Task item >> Scan the data below. Pull out each line where "elements" occurs.

Stored dataset items:
Record Executor := mkExecutor {
  task_queues_ : list (list ScheduledTask);
  migration_worker_budget_ : nat;
  running_migration_tasks_ : nat;
  sequence_counter_ : nat;
  stop_ : bool;
}.

(** The constructor; a requested budget of [None] is the default. *)
Definition new_executor (thread_count : nat) (requested : option nat) : Executor :=
  let thread_count := Nat.max 1 thread_count in
  mkExecutor (replicate kTaskClassCount []) (Nat.max 1 (Nat.min (default thread_count requested) thread_count)) 0 0 false.

Definition SubmitRaw (now delay : Z) (t : T) (cancel : bool) (c : ScheduleTaskClass) (e : Executor) : bool * Executor :=
  if stop_ e then (false, e)
  else
    let s := mkScheduled t cancel (now + delay) (sequence_counter_ e) in
    (true, mkExecutor (alter (emplace s) (TaskClassIndex c) (task_queues_ e)) (migration_worker_budget_ e)
             (running_migration_tasks_ e) (S (sequence_counter_ e)) (stop_ e)).

Definition min_time (a : Z) (b : option Z) : option Z := Some (match b with Some b => Z.min a b | None => a end).

(** The loop over the classes from index [i]: the task taken with its class
    and the queues without it, or the time to wait for. *)
Fixpoint take_ready (now : Z) (full : bool) (i : nat) (qs : list (list ScheduledTask))
    : ((ScheduledTask * nat) * list (list ScheduledTask)) + option Z :=
  match qs with
  | [] => inr None
  | [] :: rest =>
      match take_ready now full (S i) rest with inl (p, rest') => inl (p, [] :: rest') | inr w => inr w end
  | (t :: q) :: rest =>
      if IsMigrationTaskClass i && full
      then match take_ready now full (S i) rest with inl (p, rest') => inl (p, (t :: q) :: rest') | inr w => inr w end
      else if (now <? execute_time t)%Z
      then match take_ready now full (S i) rest with
           | inl (p, rest') => inl (p, (t :: q) :: rest')
           | inr w => inr (min_time (execute_time t) w)
           end
      else inl ((t, i), q :: rest)
  end.

(** One turn of [WorkerRoutine] under the mutex: leave, run a task, or wait
    (until a time, or until notified). *)
Inductive Turn := Leave | Run (t : ScheduledTask) (class_idx : nat) | WaitUntil (until : option Z).

Definition worker_turn (now : Z) (e : Executor) : Turn * Executor :=
  if stop_ e then (Leave, e)
  else
    let full := (migration_worker_budget_ e <=? running_migration_tasks_ e)%nat in
    match take_ready now full 0 (task_queues_ e) with
    | inr w => (WaitUntil w, e)
    | inl ((t, i), qs) =>
        (Run t i, mkExecutor qs (migration_worker_budget_ e)
           (if IsMigrationTaskClass i then S (running_migration_tasks_ e) else running_migration_tasks_ e)
           (sequence_counter_ e) (stop_ e))
    end.

(** What [WorkerRoutine] does after its task. *)
Definition worker_done (class_idx : nat) (e : Executor) : Executor :=
  if IsMigrationTaskClass class_idx
  then mkExecutor (task_queues_ e) (migration_worker_budget_ e) (running_migration_tasks_ e - 1) (sequence_counter_ e) (stop_ e)
  else e.

Definition WaitingTaskCountLocked (e : Executor) : nat := sum_list (length <$> task_queues_ e).

(** [Stop] under the mutex: the waiting tasks, whose cancel functions (where
    there is one) it calls afterwards, and empty queues. *)
Definition Stop (e : Executor) : list ScheduledTask * Executor :=
  (concat (task_queues_ e),
   mkExecutor ((fun _ => []) <$> task_queues_ e) (migration_worker_budget_ e) (running_migration_tasks_ e)
     (sequence_counter_ e) true).

(** ** The pool as a system of threads *)

(** The executor, the tasks being run with their classes, and, as history, the
    tasks accepted, finished and cancelled. *)
Record Pool := mkPool {
  executor : Executor;
  running : list (ScheduledTask * nat);
  accepted : list ScheduledTask;
  finished : list ScheduledTask;
  cancelled : list ScheduledTask;
}.

Inductive pool_step : Pool -> Pool -> Prop :=
| step_submit p now delay t cancel c ok e :
    SubmitRaw now delay t cancel c (executor p) = (ok, e) ->
    pool_step p (mkPool e (running p)
      (if ok then mkScheduled t cancel (now + delay) (sequence_counter_ (executor p)) :: accepted p else accepted p)
      (finished p) (cancelled p))
| step_turn p now turn e :
    worker_turn now (executor p) = (turn, e) ->
    pool_step p (mkPool e (match turn with Run t i => (t, i) :: running p | _ => running p end)
      (accepted p) (finished p) (cancelled p))
| step_done p t i r1 r2 :
    running p = r1 ++ (t, i) :: r2 ->
    pool_step p (mkPool (worker_done i (executor p)) (r1 ++ r2) (accepted p) (t :: finished p) (cancelled p))
| step_stop p waiting e :
    Stop (executor p) = (waiting, e) ->
    pool_step p (mkPool e (running p) (accepted p) (finished p) (waiting ++ cancelled p)).

Definition new_pool (thread_count : nat) (requested : option nat) : Pool :=
  mkPool (new_executor thread_count requested) [] [] [] [].

Inductive reachable (thread_count : nat) (requested : option nat) : Pool -> Prop :=
| reach_new : reachable thread_count requested (new_pool thread_count requested)
| reach_step p p' : reachable thread_count requested p -> pool_step p p' -> reachable thread_count requested p'.
Lemma discharge_loop_spec g (cs bs : ByType) ts m :
  NoDup ts ->
  (forall t, t ∈ ts -> 0 <= at_type t cs <= location_count (default no_quota (m !! (g, t))) /\
     0 <= at_type t bs <= quota_bytes (default no_quota (m !! (g, t)))) ->
  forall g' t', default no_quota (foldl (fun m t => discharge_type g t (at_type t cs) (at_type t bs) m) m ts !! (g', t'))
    = if bool_decide (g = g') && bool_decide (t' ∈ ts)
      then mkQuota (location_count (default no_quota (m !! (g', t'))) - at_type t' cs)
                   (quota_bytes (default no_quota (m !! (g', t'))) - at_type t' bs)
      else default no_quota (m !! (g', t')).
Proof.
  revert m. induction ts as [|t ts IH]; intros m Hnd Hb g' t'; cbn [foldl].
  { by rewrite (bool_decide_eq_false_2 (t' ∈ [])), andb_false_r by set_solver. }
  apply NoDup_cons in Hnd as [Hni Hnd]. destruct (Hb t) as (Hc & Hb0); [set_solver|].
  assert (Hs : forall g' t', default no_quota (discharge_type g t (at_type t cs) (at_type t bs) m !! (g', t'))
    = if bool_decide ((g, t) = (g', t'))
      then mkQuota (location_count (default no_quota (m !! (g', t'))) - at_type t' cs)
                   (quota_bytes (default no_quota (m !! (g', t'))) - at_type t' bs)
      else default no_quota (m !! (g', t'))).
  { intros g1 t1. unfold discharge_type. case_bool_decide as E.
    - injection E as <- <-. destruct ((at_type t cs =? 0) && (at_type t bs =? 0)) eqn:Ez.
      + apply andb_true_iff in Ez as [->%Z.eqb_eq ->%Z.eqb_eq].
        destruct (default no_quota (m !! (g, t))); simpl. by rewrite !Z.sub_0_r.
      + destruct (m !! (g, t)) as [q|] eqn:Em; simpl in *; [|rewrite Em; simpl; f_equal; lia].
        rewrite !sat_sub_exact by lia. case_match eqn:E0; [rewrite lookup_delete_eq|by rewrite lookup_insert_eq].
        reflect_bools. simpl. unfold no_quota. f_equal; lia.
    - destruct (_ && _); [done|]. destruct (m !! (g, t)); [|done].
      case_match; [by rewrite lookup_delete_ne|by rewrite lookup_insert_ne]. }
  rewrite IH; [|done|].
  2: { intros t1 Ht1. rewrite Hs, (bool_decide_eq_false_2 ((g, t) = (g, t1))) by (intros [= ->]; done). apply Hb. set_solver. }
  rewrite Hs. destruct (decide (g = g')) as [<-|Hg].
  - rewrite (bool_decide_eq_true_2 (g = g)) by done. cbn [andb].
    destruct (decide (t = t')) as [<-|Ht].
    + rewrite (bool_decide_eq_false_2 (t ∈ ts)), (bool_decide_eq_true_2 ((g, t) = (g, t))),
        (bool_decide_eq_true_2 (t ∈ t :: ts)) by (done || set_solver). done.
    + rewrite (bool_decide_ext (t' ∈ t :: ts) (t' ∈ ts)) by set_solver.
      rewrite (bool_decide_eq_false_2 ((g, t) = (g, t'))) by (intros [= ->]; done). done.
  - rewrite (bool_decide_eq_false_2 (g = g')), (bool_decide_eq_false_2 ((g, t) = (g', t'))) by (try intros [= -> ->]; done). done.
Qed.

Lemma release_accounts h hs r : accounts (h :: hs) r -> accounts hs (ReleaseDeleteHandlerState h r).
Proof.
  intros HA. destruct (disable_accounts h hs r HA) as [E1 HA']. unfold ReleaseDeleteHandlerState.
  destruct (DisableCredit h r) as [h' r']. simpl in E1, HA'. subst h'.
  clear HA r. destruct HA' as [H1 H2 H3 H4 H5 H6 H7 H8 H9]. apply Forall_cons in H1 as [Hh H1].
  pose proof (discharge_loop_spec (ins_gr_ h) (location_counts_by_type_ h) (bytes_by_type_ h) all_storage_types
    (pending_quota_by_group_type_ r') all_types_nodup) as Qs.
  assert (S : forall f g, (forall h, handler_wf h -> 0 <= f h) -> 0 <= zsum (of_group g f) hs).
  { intros f g Hf. eapply sum_nonneg, H1. intros k Hk. by apply of_group_nonneg, Hf. }
  assert (Hq : forall t, t ∈ all_storage_types ->
     0 <= at_type t (location_counts_by_type_ h) <= location_count (default no_quota (pending_quota_by_group_type_ r' !! (ins_gr_ h, t))) /\
     0 <= at_type t (bytes_by_type_ h) <= quota_bytes (default no_quota (pending_quota_by_group_type_ r' !! (ins_gr_ h, t)))).
  { intros t _. fold (pending_quota_of (ins_gr_ h) t r'). rewrite H4. simpl location_count. simpl quota_bytes.
    rewrite !head_group by done.
    pose proof (S (count_of t) (ins_gr_ h) (count_of_nonneg t)). pose proof (S (bytes_of t) (ins_gr_ h) (bytes_of_nonneg t)).
    pose proof (count_of_nonneg t _ Hh). pose proof (bytes_of_nonneg t _ Hh). unfold count_of, bytes_of in *. simpl in *. lia. }
  specialize (Qs Hq). cbn in H2, H3. apply NoDup_app in H2 as (Hn1 & Hdis & Hn2). constructor; try done.
  - simpl. rewrite H3. apply set_eq. intros p. specialize (Hdis p).
    rewrite elem_of_difference, !elem_of_list_to_set, elem_of_app. tauto.
  - intros g t. unfold pending_quota_of. simpl pending_quota_by_group_type_. rewrite Qs, (bool_decide_eq_true_2 (t ∈ _)) by apply all_types_complete.
    rewrite andb_true_r. fold (pending_quota_of g t r'). rewrite H4. simpl location_count. simpl quota_bytes. case_bool_decide as Eg.
    + subst g. rewrite !head_group by done. unfold count_of at 1, bytes_of at 1. simpl. f_equal; lia.
    + by rewrite !other_group.
  - intros g t. unfold GetCreditedDeleteBytes in *. simpl. rewrite H5, zsum_cons. unfold of_group at 1, credit at 1. simpl.
    by case_bool_decide.
  - intros g. unfold GetPredictedDeletedKeys in *. simpl. rewrite H7, zsum_cons. unfold of_group at 1, credit at 1. simpl.
    by case_bool_decide.
  - simpl. rewrite H8. cbn [length]. rewrite sat_sub_exact; lia.
  - simpl. rewrite H9, zsum_cons.
    change (handler_bytes (credit_off h)) with (zsum (fun z => z) (bytes_by_type_ h)).
    assert (0 <= zsum handler_bytes hs). { eapply sum_nonneg, H1. intros k Hk. apply zsum_nonneg, Forall_forall, Hk. }
    rewrite sat_subs_exact; [lia|apply Hh|lia].
Qed.

(** ** The round of results *)

Definition ledger_ok (cfg : CacheReclaimerAsyncDeleteConfig) (r : Reclaimer) : Prop :=
  accounts (delete_handlers_ r) r /\ within cfg (delete_handlers_ r).

Lemma accounts_with_handlers hs hs' r : accounts hs (with_handlers hs' r) <-> accounts hs r.
Proof. split; intros [H1 H2 H3 H4 H5 H6 H7 H8 H9]; by constructor. Qed.

Lemma credit_off_idem h : credit_enabled_ h = false -> credit_off h = h.
Proof. destruct h. simpl. by intros ->. Qed.

Lemma report_same f h : same_charge h (report_unknown f h).
Proof. by constructor. Qed.

Lemma disable_handlers h r : delete_handlers_ (DisableCredit h r).2 = delete_handlers_ r.
Proof. unfold DisableCredit. by destruct (negb _). Qed.

Section round.
Variables (poll : nat -> FutureStatus) (now : nat -> Z).

(** What a round leaves of a handler: nothing once its deletion has ended,
    the handler without credit when its end will never be known or its
    deadline has passed, the handler itself otherwise. *)
Definition outcome (h : DeleteHandler) : option DeleteHandler :=
  match fut_ h with
  | None => Some (credit_off (report_unknown None h))
  | Some f =>
      match poll f with
      | fs_ready (Some _) => None
      | fs_ready None => Some (credit_off (report_unknown None h))
      | fs_deferred => Some (credit_off (report_unknown (Some f) h))
      | fs_timeout => Some (if credit_deadline_ h <=? now f then credit_off h else h)
      end
  end.

Lemma outcome_same h h' : outcome h = Some h' -> same_charge h h'.
Proof.
  unfold outcome. repeat case_match; intros [= <-]; try by constructor. 
Qed.

Lemma disable_reported f h hs r :
  accounts (h :: hs) r ->
  exists r', DisableCredit (report_unknown f h) r = (credit_off (report_unknown f h), r') /\
    accounts (credit_off (report_unknown f h) :: hs) r'.
Proof.
  intros H. eapply accounts_same in H; [|apply (report_same f h)|done].
  destruct (disable_accounts _ _ _ H) as [E HA]. destruct (DisableCredit _ r) as [h' r']. simpl in *. subst. by eexists.
Qed.
(** Inserts keys into [deduped_batch] until it has [limit] elements. *)
Fixpoint fill_batch (limit : nat) (rows : list (KeyType * Z)) (batch : gset KeyType) : gset KeyType :=
  match rows with
  | [] => batch
  | (k, _) :: rows =>
      if bool_decide (k ∈ batch) then fill_batch limit rows batch
      else let batch := {[k]} ∪ batch in
           if (size batch =? limit)%nat then batch else fill_batch limit rows batch
  end.

Section lru.
(** [std::sort] by timestamp, which may order equal timestamps as it likes. *)
Variable sort_by_time : list (KeyType * Z) -> list (KeyType * Z).

Definition MakeBatchByLRUWithSize (sampled_keys : list KeyType) (property_maps : list (gmap string string))
    (batching_size : nat) : list KeyType :=
  if (batching_size =? 0)%nat then []
  else
    let rows := zip sampled_keys (lru_timestamp <$> property_maps) in
    let rows := if (batching_size <? length sampled_keys)%nat then sort_by_time rows else rows in
    elements (fill_batch (Nat.min batching_size (length sampled_keys)) rows ∅).

End lru.

(** ** The locations of a block *)

(** What the filter asks of other components: the migration strategies' target
    storages, the copies in progress, the open write sessions (each [None] when
    the component is absent). *)
Record FilterEnv := mkFilterEnv {
  fe_cfg : CacheReclaimerAsyncDeleteConfig;
  fe_ins_id : string;
  fe_ins_gr : string;
  fe_strategies : option (list (option string));
  fe_active_copy : option (KeyType -> LocationId -> bool);
  fe_in_session : option (LocationId -> bool);
}.

Definition cold_storages (env : FilterEnv) (in_zone : bool) : list string :=
  if in_zone then []
  else filter (fun n => n <> "") (omap (fun s => s) (default [] (fe_strategies env))).

Definition loc_on_cold_storage (cold : list string) (l : CacheLocation) : bool :=
  match location_specs l with
  | [] => false
  | s :: _ => existsb (fun n => bool_decide (hostname_ (FromUri (chars_of (uri s))) = chars_of n)) cold
  end.

Section filter.
Variables (env : FilterEnv) (r : Reclaimer) (w : WaterLevelExceed).

Definition is_pending_location (k : KeyType) (lid : LocationId) : bool :=
  bool_decide ((fe_ins_id env, k, lid) ∈ pending_locations_ r).

Definition in_zone : bool := CheckStorageTypeWaterLevelExceed w.
Definition cold : list string := cold_storages env in_zone.

Definition is_serving (l : CacheLocation) : bool := bool_decide (status l = CLS_SERVING).

Definition is_active_copy_target (k : KeyType) (l : CacheLocation) : bool :=
  bool_decide (status l = CLS_WRITING)
  && match fe_active_copy env with None => false | Some has => has k (id l) end.

Definition is_orphaned_writing (k : KeyType) (l : CacheLocation) : bool :=
  bool_decide (status l = CLS_WRITING)
  && match fe_in_session env with None => false | Some has => negb (has (id l)) end
  && negb (is_active_copy_target k l).

(** The pointers of a block's map that are not null, in the map's order. *)
Definition block_locations (m : CacheLocationMap) : list CacheLocation := omap (fun kv => kv.2) (map_to_list m).

Definition cold_locations_cover_specs (k : KeyType) (locs : list CacheLocation) (source : CacheLocation) : bool :=
  negb (bool_decide (location_specs source = []))
  && forallb (fun s => existsb (fun l =>
         is_serving l && negb (IsEventReportStorageType (type l)) && negb (is_pending_location k (id l))
         && loc_on_cold_storage cold l
         && existsb (fun c => bool_decide (name c = name s)) (location_specs l)) locs) (location_specs source).

(** Neither reporter-owned nor already being deleted. *)
Definition considered (k : KeyType) (l : CacheLocation) : bool :=
  negb (IsEventReportStorageType (type l)) && negb (is_pending_location k (id l)).

Definition keep_cold_evict_hot (k : KeyType) (locs : list CacheLocation) : bool :=
  negb in_zone && negb (bool_decide (cold = []))
  && existsb (fun l => considered k l && (is_serving l || is_orphaned_writing k l) && (is_serving l && loc_on_cold_storage cold l)) locs
  && existsb (fun l => considered k l && (is_serving l || is_orphaned_writing k l)
                       && negb (is_serving l && loc_on_cold_storage cold l) && is_serving l) locs.

(** The candidates the water level selects, before any limit. *)
Definition selected_by_water_level (k : KeyType) (locs : list CacheLocation) (l : CacheLocation) : bool :=
  considered k l && (is_serving l || is_orphaned_writing k l)
  && (if in_zone then GetWaterLevelExceedByType (type l) w
      else if keep_cold_evict_hot k locs && is_serving l && loc_on_cold_storage cold l then false
      else negb (keep_cold_evict_hot k locs && is_serving l && negb (cold_locations_cover_specs k locs l))).

(** The sums of what the request has selected so far. *)
Record Selected := mkSelected { sel_bytes : ByType; sel_counts : ByType; sel_total : Z }.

Response to the task >>
(** Inserts keys into [deduped_batch] until it has [limit] elements. *)
    elements (fill_batch (Nat.min batching_size (length sampled_keys)) rows ∅).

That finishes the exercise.